**ACTION ITEM:** Read the lines below and count those that have the word "negb". Respond with the number only.

**RECORDS FOR THE EXERCISE:**
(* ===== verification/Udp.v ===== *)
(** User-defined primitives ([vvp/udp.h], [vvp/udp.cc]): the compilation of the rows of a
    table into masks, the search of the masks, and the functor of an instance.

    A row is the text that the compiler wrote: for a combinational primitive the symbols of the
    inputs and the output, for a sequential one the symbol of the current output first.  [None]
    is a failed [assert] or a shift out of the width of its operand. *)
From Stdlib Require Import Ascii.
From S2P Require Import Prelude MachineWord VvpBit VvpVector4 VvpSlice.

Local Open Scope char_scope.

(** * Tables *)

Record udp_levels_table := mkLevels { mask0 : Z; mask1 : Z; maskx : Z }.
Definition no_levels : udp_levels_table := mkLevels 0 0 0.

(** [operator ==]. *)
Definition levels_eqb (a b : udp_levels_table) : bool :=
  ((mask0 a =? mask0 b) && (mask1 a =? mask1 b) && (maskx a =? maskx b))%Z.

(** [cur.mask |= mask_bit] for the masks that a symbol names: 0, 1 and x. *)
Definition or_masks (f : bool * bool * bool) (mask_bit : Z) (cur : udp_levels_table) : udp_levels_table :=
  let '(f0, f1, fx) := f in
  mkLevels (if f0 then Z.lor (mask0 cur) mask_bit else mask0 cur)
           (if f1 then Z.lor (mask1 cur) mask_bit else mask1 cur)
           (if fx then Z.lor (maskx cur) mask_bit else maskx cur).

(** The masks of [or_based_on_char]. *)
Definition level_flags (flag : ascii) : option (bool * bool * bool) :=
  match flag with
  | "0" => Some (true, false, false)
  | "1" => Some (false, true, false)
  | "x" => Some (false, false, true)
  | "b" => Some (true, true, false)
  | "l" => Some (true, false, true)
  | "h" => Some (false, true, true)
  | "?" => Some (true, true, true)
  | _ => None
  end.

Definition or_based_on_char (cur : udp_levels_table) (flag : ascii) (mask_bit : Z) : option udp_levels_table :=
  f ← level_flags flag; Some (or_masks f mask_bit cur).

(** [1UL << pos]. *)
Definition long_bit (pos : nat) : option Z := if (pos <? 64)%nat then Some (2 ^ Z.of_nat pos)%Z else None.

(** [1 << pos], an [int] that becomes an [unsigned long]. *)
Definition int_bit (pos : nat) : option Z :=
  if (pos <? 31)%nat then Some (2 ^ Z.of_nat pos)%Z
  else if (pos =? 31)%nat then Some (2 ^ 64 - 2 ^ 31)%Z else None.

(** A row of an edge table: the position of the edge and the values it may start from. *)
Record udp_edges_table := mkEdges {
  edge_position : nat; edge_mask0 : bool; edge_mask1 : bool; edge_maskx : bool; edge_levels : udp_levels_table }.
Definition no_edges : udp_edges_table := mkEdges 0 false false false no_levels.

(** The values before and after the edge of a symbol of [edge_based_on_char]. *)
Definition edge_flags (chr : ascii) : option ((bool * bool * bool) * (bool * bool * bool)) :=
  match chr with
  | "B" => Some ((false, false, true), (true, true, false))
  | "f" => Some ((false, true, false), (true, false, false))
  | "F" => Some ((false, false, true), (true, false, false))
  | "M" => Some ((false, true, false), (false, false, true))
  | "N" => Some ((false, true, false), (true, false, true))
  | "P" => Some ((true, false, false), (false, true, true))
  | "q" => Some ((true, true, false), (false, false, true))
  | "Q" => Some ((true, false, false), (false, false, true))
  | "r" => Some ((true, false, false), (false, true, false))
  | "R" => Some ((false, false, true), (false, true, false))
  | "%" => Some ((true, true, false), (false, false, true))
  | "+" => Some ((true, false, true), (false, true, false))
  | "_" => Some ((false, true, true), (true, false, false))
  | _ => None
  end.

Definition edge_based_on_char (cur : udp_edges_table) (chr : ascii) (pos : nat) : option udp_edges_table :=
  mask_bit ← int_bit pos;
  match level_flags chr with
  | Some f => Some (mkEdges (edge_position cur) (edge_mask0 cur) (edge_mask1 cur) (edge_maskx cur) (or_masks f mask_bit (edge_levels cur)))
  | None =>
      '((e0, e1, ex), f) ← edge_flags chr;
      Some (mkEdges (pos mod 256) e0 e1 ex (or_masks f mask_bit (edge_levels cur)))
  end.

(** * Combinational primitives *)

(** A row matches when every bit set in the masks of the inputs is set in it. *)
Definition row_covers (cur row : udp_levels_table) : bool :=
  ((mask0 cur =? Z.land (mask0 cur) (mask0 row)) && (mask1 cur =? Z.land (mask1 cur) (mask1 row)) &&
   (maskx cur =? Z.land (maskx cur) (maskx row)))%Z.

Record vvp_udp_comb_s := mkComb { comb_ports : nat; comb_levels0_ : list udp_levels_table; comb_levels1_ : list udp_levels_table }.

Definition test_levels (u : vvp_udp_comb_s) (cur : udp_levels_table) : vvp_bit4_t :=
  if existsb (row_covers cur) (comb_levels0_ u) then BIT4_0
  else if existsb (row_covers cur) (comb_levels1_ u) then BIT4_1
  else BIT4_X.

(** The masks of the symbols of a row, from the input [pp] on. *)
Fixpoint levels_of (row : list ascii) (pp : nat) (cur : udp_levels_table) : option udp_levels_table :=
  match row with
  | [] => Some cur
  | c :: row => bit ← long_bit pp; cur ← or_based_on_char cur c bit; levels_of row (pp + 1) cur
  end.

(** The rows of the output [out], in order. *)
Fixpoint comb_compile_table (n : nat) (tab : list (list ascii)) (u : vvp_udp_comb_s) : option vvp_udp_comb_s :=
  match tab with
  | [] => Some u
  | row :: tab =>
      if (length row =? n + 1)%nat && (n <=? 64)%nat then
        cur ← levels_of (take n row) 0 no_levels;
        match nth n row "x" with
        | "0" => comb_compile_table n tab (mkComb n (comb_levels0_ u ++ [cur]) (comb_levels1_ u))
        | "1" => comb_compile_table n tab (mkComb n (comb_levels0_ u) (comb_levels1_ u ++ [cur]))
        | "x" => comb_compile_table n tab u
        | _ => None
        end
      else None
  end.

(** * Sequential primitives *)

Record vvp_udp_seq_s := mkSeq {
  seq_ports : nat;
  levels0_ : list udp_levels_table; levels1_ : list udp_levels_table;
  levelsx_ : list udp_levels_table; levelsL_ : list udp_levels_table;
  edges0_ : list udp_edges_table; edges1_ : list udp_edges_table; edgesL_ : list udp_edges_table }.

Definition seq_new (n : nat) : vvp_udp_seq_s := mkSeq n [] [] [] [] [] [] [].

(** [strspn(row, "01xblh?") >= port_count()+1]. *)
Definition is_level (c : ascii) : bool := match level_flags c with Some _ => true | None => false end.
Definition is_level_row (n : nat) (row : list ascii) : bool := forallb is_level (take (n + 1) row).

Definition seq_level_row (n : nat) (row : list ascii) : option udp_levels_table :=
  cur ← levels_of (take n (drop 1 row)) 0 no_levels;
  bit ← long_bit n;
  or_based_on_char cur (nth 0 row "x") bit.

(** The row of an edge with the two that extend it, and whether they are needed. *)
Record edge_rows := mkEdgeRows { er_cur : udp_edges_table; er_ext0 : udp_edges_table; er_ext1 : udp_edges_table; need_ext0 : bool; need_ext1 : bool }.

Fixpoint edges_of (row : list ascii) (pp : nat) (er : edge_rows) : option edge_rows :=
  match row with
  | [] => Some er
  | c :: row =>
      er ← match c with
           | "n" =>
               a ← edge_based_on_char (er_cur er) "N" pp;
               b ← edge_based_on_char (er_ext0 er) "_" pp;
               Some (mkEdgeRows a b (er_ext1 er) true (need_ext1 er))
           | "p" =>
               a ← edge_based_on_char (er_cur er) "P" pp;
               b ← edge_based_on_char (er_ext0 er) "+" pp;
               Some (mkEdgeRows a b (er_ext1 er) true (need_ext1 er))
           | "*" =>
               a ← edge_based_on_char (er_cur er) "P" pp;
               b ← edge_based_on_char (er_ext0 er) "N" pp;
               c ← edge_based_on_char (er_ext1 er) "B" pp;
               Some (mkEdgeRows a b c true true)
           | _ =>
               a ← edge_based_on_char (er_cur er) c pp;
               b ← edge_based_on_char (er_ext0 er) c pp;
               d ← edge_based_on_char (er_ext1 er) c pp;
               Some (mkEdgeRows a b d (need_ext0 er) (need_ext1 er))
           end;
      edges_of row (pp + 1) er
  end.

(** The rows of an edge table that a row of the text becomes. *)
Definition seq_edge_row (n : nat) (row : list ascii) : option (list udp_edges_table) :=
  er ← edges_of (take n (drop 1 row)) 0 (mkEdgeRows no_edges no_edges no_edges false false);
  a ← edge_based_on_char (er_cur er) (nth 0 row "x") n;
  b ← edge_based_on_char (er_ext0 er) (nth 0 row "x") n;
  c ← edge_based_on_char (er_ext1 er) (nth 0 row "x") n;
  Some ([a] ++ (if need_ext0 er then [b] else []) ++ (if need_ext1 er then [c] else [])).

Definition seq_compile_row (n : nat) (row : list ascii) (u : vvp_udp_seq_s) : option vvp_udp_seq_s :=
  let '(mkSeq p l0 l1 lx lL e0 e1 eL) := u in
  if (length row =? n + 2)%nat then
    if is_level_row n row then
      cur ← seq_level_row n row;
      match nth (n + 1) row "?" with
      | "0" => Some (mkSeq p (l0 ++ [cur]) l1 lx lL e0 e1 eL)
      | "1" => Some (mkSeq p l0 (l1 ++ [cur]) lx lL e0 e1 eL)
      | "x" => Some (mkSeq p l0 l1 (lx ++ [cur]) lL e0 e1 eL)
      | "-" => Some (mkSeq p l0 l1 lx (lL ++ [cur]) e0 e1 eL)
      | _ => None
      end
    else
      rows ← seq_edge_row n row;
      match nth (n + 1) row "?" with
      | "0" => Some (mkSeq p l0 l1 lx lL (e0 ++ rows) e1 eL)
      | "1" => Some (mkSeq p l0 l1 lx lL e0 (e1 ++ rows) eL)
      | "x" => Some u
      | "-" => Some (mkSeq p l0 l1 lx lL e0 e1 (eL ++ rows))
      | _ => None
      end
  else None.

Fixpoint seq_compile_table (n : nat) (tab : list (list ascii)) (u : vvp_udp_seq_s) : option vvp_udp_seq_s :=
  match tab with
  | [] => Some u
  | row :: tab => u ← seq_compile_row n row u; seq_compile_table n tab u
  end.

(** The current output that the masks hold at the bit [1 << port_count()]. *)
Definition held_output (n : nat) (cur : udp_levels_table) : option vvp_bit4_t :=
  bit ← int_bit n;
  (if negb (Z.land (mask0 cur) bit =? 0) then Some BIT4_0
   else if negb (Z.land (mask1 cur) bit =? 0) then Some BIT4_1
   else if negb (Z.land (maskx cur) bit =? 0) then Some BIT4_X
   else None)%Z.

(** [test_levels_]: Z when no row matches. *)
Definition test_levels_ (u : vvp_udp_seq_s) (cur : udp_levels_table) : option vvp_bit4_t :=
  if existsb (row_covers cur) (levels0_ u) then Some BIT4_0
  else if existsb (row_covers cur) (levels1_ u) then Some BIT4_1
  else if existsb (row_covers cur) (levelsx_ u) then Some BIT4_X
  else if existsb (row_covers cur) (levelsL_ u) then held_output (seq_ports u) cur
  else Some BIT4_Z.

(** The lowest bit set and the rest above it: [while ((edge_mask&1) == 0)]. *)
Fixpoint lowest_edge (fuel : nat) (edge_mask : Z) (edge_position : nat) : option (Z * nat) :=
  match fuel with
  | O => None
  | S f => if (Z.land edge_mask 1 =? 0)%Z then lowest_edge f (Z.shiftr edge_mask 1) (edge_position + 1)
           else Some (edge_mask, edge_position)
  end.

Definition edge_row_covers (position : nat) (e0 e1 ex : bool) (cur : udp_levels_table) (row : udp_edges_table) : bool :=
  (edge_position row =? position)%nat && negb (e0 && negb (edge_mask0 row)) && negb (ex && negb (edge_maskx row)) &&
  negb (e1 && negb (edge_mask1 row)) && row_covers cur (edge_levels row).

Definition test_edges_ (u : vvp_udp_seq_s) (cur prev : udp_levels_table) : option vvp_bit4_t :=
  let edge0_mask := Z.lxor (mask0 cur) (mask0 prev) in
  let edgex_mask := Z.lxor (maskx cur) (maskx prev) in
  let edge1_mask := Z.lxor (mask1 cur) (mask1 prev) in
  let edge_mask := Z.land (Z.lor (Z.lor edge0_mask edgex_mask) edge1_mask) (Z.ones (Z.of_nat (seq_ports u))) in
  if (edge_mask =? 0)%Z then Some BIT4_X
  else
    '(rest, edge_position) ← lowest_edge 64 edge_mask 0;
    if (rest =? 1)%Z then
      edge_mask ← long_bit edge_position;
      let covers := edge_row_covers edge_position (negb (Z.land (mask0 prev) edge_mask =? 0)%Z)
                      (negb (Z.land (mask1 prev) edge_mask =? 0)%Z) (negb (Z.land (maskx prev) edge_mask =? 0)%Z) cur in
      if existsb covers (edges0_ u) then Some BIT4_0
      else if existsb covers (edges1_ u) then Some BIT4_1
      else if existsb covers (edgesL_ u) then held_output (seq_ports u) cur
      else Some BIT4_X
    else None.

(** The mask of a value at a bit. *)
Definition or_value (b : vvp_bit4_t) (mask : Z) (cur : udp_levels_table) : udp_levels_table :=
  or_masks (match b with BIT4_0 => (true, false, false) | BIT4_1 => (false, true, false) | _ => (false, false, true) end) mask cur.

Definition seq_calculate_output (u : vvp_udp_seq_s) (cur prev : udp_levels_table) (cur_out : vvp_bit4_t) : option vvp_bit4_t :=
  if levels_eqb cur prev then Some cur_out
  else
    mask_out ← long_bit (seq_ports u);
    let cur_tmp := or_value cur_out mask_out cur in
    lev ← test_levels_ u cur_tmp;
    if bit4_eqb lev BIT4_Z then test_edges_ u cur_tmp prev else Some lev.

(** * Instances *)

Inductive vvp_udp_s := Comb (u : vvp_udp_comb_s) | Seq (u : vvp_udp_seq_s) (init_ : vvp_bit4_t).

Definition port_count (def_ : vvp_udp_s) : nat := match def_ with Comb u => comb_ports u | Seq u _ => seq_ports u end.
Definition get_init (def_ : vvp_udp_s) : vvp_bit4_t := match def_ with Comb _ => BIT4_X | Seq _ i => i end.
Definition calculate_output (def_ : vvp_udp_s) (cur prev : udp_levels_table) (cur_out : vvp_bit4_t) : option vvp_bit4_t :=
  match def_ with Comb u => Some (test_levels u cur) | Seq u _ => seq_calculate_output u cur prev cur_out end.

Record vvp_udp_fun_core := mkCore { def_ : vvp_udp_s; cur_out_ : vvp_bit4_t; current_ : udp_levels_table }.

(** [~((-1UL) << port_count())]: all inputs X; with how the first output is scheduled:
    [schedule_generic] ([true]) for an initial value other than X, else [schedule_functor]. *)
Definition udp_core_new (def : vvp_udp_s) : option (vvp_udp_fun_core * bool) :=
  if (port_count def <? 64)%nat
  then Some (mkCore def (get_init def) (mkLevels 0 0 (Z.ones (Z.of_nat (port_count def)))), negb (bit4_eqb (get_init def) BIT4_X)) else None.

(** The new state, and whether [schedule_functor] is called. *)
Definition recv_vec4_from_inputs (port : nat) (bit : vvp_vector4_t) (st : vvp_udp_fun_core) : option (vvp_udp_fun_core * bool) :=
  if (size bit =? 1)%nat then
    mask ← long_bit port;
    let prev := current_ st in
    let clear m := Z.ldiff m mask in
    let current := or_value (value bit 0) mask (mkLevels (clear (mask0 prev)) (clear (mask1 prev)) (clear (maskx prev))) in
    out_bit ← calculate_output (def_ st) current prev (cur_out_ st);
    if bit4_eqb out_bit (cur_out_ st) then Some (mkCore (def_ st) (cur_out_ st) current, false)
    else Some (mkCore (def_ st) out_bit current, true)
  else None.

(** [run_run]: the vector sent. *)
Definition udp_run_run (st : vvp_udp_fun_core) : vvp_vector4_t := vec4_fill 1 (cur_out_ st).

**OUTPUT FOR THIS EXERCISE:** 8